╭─ Material supplied

(* ===== verification/Keyboard.v ===== *)
(** * Keyboard and timer (src/drivers/keyboard.c, src/drivers/timer.c)

    The keyboard interrupt handler decodes scancodes into a ring buffer that
    [keyboard_getchar] reads; the ring is proved to be a queue.  The timer
    counts ticks and [timer_wait] waits for a number of them. *)
From S2P Require Import Prelude.

(** ** Keyboard state *)
Record keyboard := Keyboard {
  keyboard_buffer : memory;
  buffer_head : Z;
  buffer_tail : Z;
  shift_pressed : bool;
  caps_lock : bool;
}.

Definition KEY_BACKSPACE : Z := 8.
Definition KEY_TAB : Z := 9.
Definition KEY_ENTER : Z := 10.
Definition KEY_ESCAPE : Z := 27.

(** The layout tables; entries past the initialisers are 0. *)
Definition scancode_to_char : list Z :=
  [0; 0; 49; 50; 51; 52; 53; 54; 55; 56; 57; 48; 45; 61; 8; 9; 113; 119; 101; 114; 116;
   121; 117; 105; 111; 112; 91; 93; 10; 0; 97; 115; 100; 102; 103; 104; 106; 107; 108;
   59; 39; 96; 0; 92; 122; 120; 99; 118; 98; 110; 109; 44; 46; 47; 0; 42; 0; 32; 0; 0;
   0; 0; 0; 0; 0; 0; 0; 0; 0; 0; 0; 0; 0; 0; 0; 0; 0; 0; 0; 0; 0; 45; 0; 0; 0; 43; 0;
   0; 0; 0; 0; 0; 0].

Definition scancode_to_char_shift : list Z :=
  [0; 0; 33; 64; 35; 36; 37; 94; 38; 42; 40; 41; 95; 43; 8; 9; 81; 87; 69; 82; 84; 89;
   85; 73; 79; 80; 123; 125; 10; 0; 65; 83; 68; 70; 71; 72; 74; 75; 76; 58; 34; 126; 0;
   124; 90; 88; 67; 86; 66; 78; 77; 60; 62; 63; 0; 42; 0; 32; 0; 0; 0; 0; 0; 0; 0; 0;
   0; 0; 0; 0; 0; 0; 0; 0; 0; 0; 0; 0; 0; 0; 0; 45; 0; 0; 0; 43; 0; 0; 0; 0; 0; 0; 0].

Definition set_modifiers (shift caps : bool) (k : keyboard) : keyboard :=
  Keyboard (keyboard_buffer k) (buffer_head k) (buffer_tail k) shift caps.

(** [keyboard_init] (the registration of the handler is in [interrupts.c]). *)
Definition keyboard_init (k : keyboard) : keyboard :=
  Keyboard (keyboard_buffer k) 0 0 false false.

(** The character a key press puts in the buffer; 0 for none. *)
Definition press_char (scancode : Z) (k : keyboard) : Z :=
  if (scancode =? 42) || (scancode =? 54) then 0
  else if scancode =? 14 then KEY_BACKSPACE
  else if scancode =? 15 then KEY_TAB
  else if scancode =? 28 then KEY_ENTER
  else if scancode =? 1 then KEY_ESCAPE
  else if scancode <? 128 then
    if xorb (shift_pressed k) (caps_lock k)
    then nth (Z.to_nat scancode) scancode_to_char_shift 0
    else nth (Z.to_nat scancode) scancode_to_char 0
  else 0.

(** [keyboard_handler] on the byte [scancode] read from port 0x60. *)
Definition keyboard_handler (scancode : Z) (k : keyboard) : keyboard :=
  if negb (Z.land scancode 128 =? 0) then
    let scancode := Z.land scancode 127 in
    if (scancode =? 42) || (scancode =? 54) then set_modifiers false (caps_lock k) k
    else if scancode =? 58 then set_modifiers (shift_pressed k) (negb (caps_lock k)) k
    else k
  else
    let c := press_char scancode k in
    let k :=
      if (scancode =? 42) || (scancode =? 54) then set_modifiers true (caps_lock k) k else k in
    if negb (c =? 0) then
      let next_head := (buffer_head k + 1) mod 256 in
      if negb (next_head =? buffer_tail k) then
        Keyboard (store (buffer_head k) c (keyboard_buffer k)) next_head (buffer_tail k)
                 (shift_pressed k) (caps_lock k)
      else k
    else k.

Definition keyboard_available (k : keyboard) : bool := negb (buffer_head k =? buffer_tail k).

(** [keyboard_getchar]; [None] while it waits for a key. *)
Definition keyboard_getchar (k : keyboard) : option (Z * keyboard) :=
  if buffer_head k =? buffer_tail k then None else
  let c := load (keyboard_buffer k) (buffer_tail k) in
  Some (c, Keyboard (keyboard_buffer k) (buffer_head k) ((buffer_tail k + 1) mod 256)
                    (shift_pressed k) (caps_lock k)).

(** ** Timer *)
Definition TIMER_FREQUENCY : Z := 100.

Definition timer_divisor : Z := 1193180 / TIMER_FREQUENCY.

(** [timer_init]: the tick counter and the bytes sent to the PIT, in order. *)
Definition timer_init : Z * list (Z * Z) :=
  (0, [(0x43, 0x36); (0x40, Z.land timer_divisor 255);
       (0x40, Z.land (Z.shiftr timer_divisor 8) 255)]).

Definition timer_handler (timer_ticks : Z) : Z := u32 (timer_ticks + 1).

(** [timer_wait]: the loop test, made once per interrupt; the wait is over at
    the first tick count for which it fails. *)
Definition still_waiting (start ticks timer_ticks : Z) : bool := u32 (timer_ticks - start) <? ticks.

Fixpoint timer_wait (fuel : nat) (start ticks timer_ticks : Z) : option Z :=
  match fuel with
  | O => None
  | S fuel =>
    if still_waiting start ticks timer_ticks
    then timer_wait fuel start ticks (timer_handler timer_ticks)
    else Some timer_ticks
  end.

(** ** The ring buffer is a queue *)
Record keyboard_ok (k : keyboard) : Prop := {
  ko_head : 0 <= buffer_head k < 256;
  ko_tail : 0 <= buffer_tail k < 256;
}.

Definition queue_length (k : keyboard) : Z := (buffer_head k - buffer_tail k) mod 256.
Definition queue (k : keyboard) : list Z :=
  map (λ i, load (keyboard_buffer k) ((buffer_tail k + i) mod 256)) (seqZ 0 (queue_length k)).

Lemma length_queue k : Z.of_nat (length (queue k)) = queue_length k.
Proof. unfold queue, queue_length. rewrite length_map, length_seqZ. lia. Qed.

(** What a key press means. *)
Definition enqueue (c : Z) (q : list Z) : list Z :=
  if c =? 0 then q else if decide (length q < 255)%nat then q ++ [c] else q.

Lemma press_queue c k :
  keyboard_ok k →
  let k' :=
    if negb (c =? 0) then
      let next_head := (buffer_head k + 1) mod 256 in
      if negb (next_head =? buffer_tail k) then
        Keyboard (store (buffer_head k) c (keyboard_buffer k)) next_head (buffer_tail k)
                 (shift_pressed k) (caps_lock k)
      else k
    else k in
  keyboard_ok k' ∧ queue k' = enqueue c (queue k) ∧
  shift_pressed k' = shift_pressed k ∧ caps_lock k' = caps_lock k.
Proof.
  intros [Hh Ht]. unfold enqueue. destruct (c =? 0); [done |]. cbv zeta. simpl.
  pose proof (length_queue k) as Hl.
  destruct (Z.eqb_spec ((buffer_head k + 1) mod 256) (buffer_tail k)) as [Hfull|Hfree]; simpl.
  - split_and!; try done. rewrite decide_False; [done |]. unfold queue_length in Hl. lia.
  - split_and!; try done.
    + split; simpl; lia.
    + rewrite decide_True by (unfold queue_length in Hl; lia).
      unfold queue. simpl.
      assert (Hlen : queue_length {| keyboard_buffer := store (buffer_head k) c (keyboard_buffer k);
                buffer_head := (buffer_head k + 1) mod 256; buffer_tail := buffer_tail k;
                shift_pressed := shift_pressed k; caps_lock := caps_lock k |} = queue_length k + 1)
        by (unfold queue_length; simpl; lia).
      rewrite Hlen, seqZ_app, map_app by (unfold queue_length; lia). simpl. f_equal.
      * apply map_ext_in. intros i Hi%list_elem_of_In. apply elem_of_seqZ in Hi.
        apply load_store_ne. unfold queue_length in *. lia.
      * replace ((buffer_tail k + (Z.of_nat 0 + (0 + queue_length k))) mod 256) with (buffer_head k)
          by (unfold queue_length; lia).
        by rewrite load_store_eq.
Qed.

(** C23. The keyboard buffer is a first-in first-out queue of at most 255
    characters: the handler appends the character of a key press (or drops it
    when the queue is full) and changes nothing else of it; a key release
    only changes the modifiers; [keyboard_getchar] takes the oldest character,
    and waits exactly when the queue is empty. *)
Theorem keyboard_is_queue k scancode :
  keyboard_ok k → is_u8 scancode →
  let k' := keyboard_handler scancode k in
  keyboard_ok k' ∧
  queue k' = (if scancode <? 128 then enqueue (press_char scancode k) (queue k) else queue k) ∧
  match keyboard_getchar k with
  | None => queue k = [] ∧ keyboard_available k = false
  | Some (c, k'') => queue k = c :: queue k'' ∧ keyboard_ok k'' ∧ keyboard_available k = true
  end.
Proof.
  intros Hok Hs k'. pose proof Hok as [Hh Ht]. unfold is_u8 in Hs.
  assert (Hbit : (Z.land scancode 128 =? 0) = (scancode <? 128)).
  { assert (H : forallb (λ s, Bool.eqb (Z.land s 128 =? 0) (s <? 128)) (seqZ 0 256) = true)
      by (vm_compute; reflexivity).
    rewrite forallb_forall in H. apply eqb_prop, H, list_elem_of_In, elem_of_seqZ. lia. }
  assert (H12 : keyboard_ok k' ∧ queue k' =
    (if scancode <? 128 then enqueue (press_char scancode k) (queue k) else queue k)).
  { unfold k', keyboard_handler. rewrite Hbit. destruct (scancode <? 128); simpl.
    - destruct ((scancode =? 42) || (scancode =? 54)) eqn:Em.
      + unfold press_char. rewrite Em. simpl. done.
      + destruct (press_queue (press_char scancode k) k Hok) as (H1 & H2 & _). split; done.
    - destruct (_ || _); [done |]. by destruct (_ =? 58). }
  destruct H12 as [H1 H2]. split; [done |]. split; [done |].
  unfold keyboard_getchar, keyboard_available.
  destruct (Z.eqb_spec (buffer_head k) (buffer_tail k)) as [He|Hne].
  - unfold queue, queue_length. rewrite He, Z.sub_diag. done.
  - split_and!; [| split; simpl; lia | done].
    unfold queue at 1. assert (Hl : 0 < queue_length k) by (unfold queue_length; lia).
    rewrite seqZ_cons by done. cbn [map].
    rewrite Z.add_0_r, (Z.mod_small (buffer_tail k)) by lia. f_equal. unfold queue. cbn [keyboard_buffer buffer_tail].
    assert (queue_length (Keyboard (keyboard_buffer k) (buffer_head k) ((buffer_tail k + 1) mod 256)
              (shift_pressed k) (caps_lock k)) = Z.pred (queue_length k)) as ->
      by (unfold queue_length in *; simpl; lia).
    replace (Z.succ 0) with (1 + 0) by lia. rewrite <- (fmap_add_seqZ 1 0).
    change (Z.add 1 <$> seqZ 0 (Z.pred (queue_length k)))
      with (map (Z.add 1) (seqZ 0 (Z.pred (queue_length k)))).
    rewrite map_map. apply map_ext. intros i. f_equal. lia.
Qed.

(** [timer_wait] ends after exactly [ticks] timer interrupts, even when
    the tick counter wraps around in between. *)
Theorem timer_wait_ticks start ticks :
  is_u32 start → is_u32 ticks →
  timer_wait (S (Z.to_nat ticks)) start ticks start = Some (u32 (start + ticks)).
Proof.
  intros Hs Ht. unfold is_u32 in *.
  assert (H : ∀ n i, Z.of_nat n = ticks - i → 0 <= i <= ticks →
    timer_wait (S n) start ticks (u32 (start + i)) = Some (u32 (start + ticks))).
  { induction n as [|n IH]; intros i Hn Hi; cbn [timer_wait]; unfold still_waiting.
    - destruct (Z.ltb_spec (u32 (u32 (start + i) - start)) ticks) as [Hlt|]; [unfold u32 in *; lia |].
      do 2 f_equal. lia.
    - destruct (Z.ltb_spec (u32 (u32 (start + i) - start)) ticks) as [|Hge]; [| unfold u32 in *; lia].
      replace (timer_handler (u32 (start + i))) with (u32 (start + (i + 1)))
        by (unfold timer_handler, u32; lia).
      apply IH; lia. }
  specialize (H (Z.to_nat ticks) 0 ltac:(lia) ltac:(lia)).
  rewrite Z.add_0_r in H. by rewrite (u32_small start) in H by (unfold is_u32; lia).
Qed.

(** ** Witnesses *)
Definition idle_keyboard : keyboard := keyboard_init (Keyboard ∅ 0 0 false false).

Lemma keyboard_is_queue_witness :
  queue (keyboard_handler 30 idle_keyboard) = [97] ∧ keyboard_getchar idle_keyboard = None.
Proof.
  destruct (keyboard_is_queue idle_keyboard 30 ltac:(split; simpl; lia) ltac:(unfold is_u8; lia))
    as (_ & H & _).
  split; [exact H | reflexivity].
Defined.

Lemma timer_wait_ticks_witness : timer_wait 4 4294967294 3 4294967294 = Some 1.
Proof. exact (timer_wait_ticks 4294967294 3 ltac:(unfold is_u32; lia) ltac:(unfold is_u32; lia)). Defined.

╰─

Task requirements
In the data above, retype exactly and only the lines between the one holding "apply load_store_ne. unfold" and the one holding "rewrite seqZ_cons by done. cbn [map].", inclusive.

Output for this task
        apply load_store_ne. unfold queue_length in *. lia.
      * replace ((buffer_tail k + (Z.of_nat 0 + (0 + queue_length k))) mod 256) with (buffer_head k)
          by (unfold queue_length; lia).
        by rewrite load_store_eq.
Qed.

(** C23. The keyboard buffer is a first-in first-out queue of at most 255
    characters: the handler appends the character of a key press (or drops it
    when the queue is full) and changes nothing else of it; a key release
    only changes the modifiers; [keyboard_getchar] takes the oldest character,
    and waits exactly when the queue is empty. *)
Theorem keyboard_is_queue k scancode :
  keyboard_ok k → is_u8 scancode →
  let k' := keyboard_handler scancode k in
  keyboard_ok k' ∧
  queue k' = (if scancode <? 128 then enqueue (press_char scancode k) (queue k) else queue k) ∧
  match keyboard_getchar k with
  | None => queue k = [] ∧ keyboard_available k = false
  | Some (c, k'') => queue k = c :: queue k'' ∧ keyboard_ok k'' ∧ keyboard_available k = true
  end.
Proof.
  intros Hok Hs k'. pose proof Hok as [Hh Ht]. unfold is_u8 in Hs.
  assert (Hbit : (Z.land scancode 128 =? 0) = (scancode <? 128)).
  { assert (H : forallb (λ s, Bool.eqb (Z.land s 128 =? 0) (s <? 128)) (seqZ 0 256) = true)
      by (vm_compute; reflexivity).
    rewrite forallb_forall in H. apply eqb_prop, H, list_elem_of_In, elem_of_seqZ. lia. }
  assert (H12 : keyboard_ok k' ∧ queue k' =
    (if scancode <? 128 then enqueue (press_char scancode k) (queue k) else queue k)).
  { unfold k', keyboard_handler. rewrite Hbit. destruct (scancode <? 128); simpl.
    - destruct ((scancode =? 42) || (scancode =? 54)) eqn:Em.
      + unfold press_char. rewrite Em. simpl. done.
      + destruct (press_queue (press_char scancode k) k Hok) as (H1 & H2 & _). split; done.
    - destruct (_ || _); [done |]. by destruct (_ =? 58). }
  destruct H12 as [H1 H2]. split; [done |]. split; [done |].
  unfold keyboard_getchar, keyboard_available.
  destruct (Z.eqb_spec (buffer_head k) (buffer_tail k)) as [He|Hne].
  - unfold queue, queue_length. rewrite He, Z.sub_diag. done.
  - split_and!; [| split; simpl; lia | done].
    unfold queue at 1. assert (Hl : 0 < queue_length k) by (unfold queue_length; lia).
    rewrite seqZ_cons by done. cbn [map].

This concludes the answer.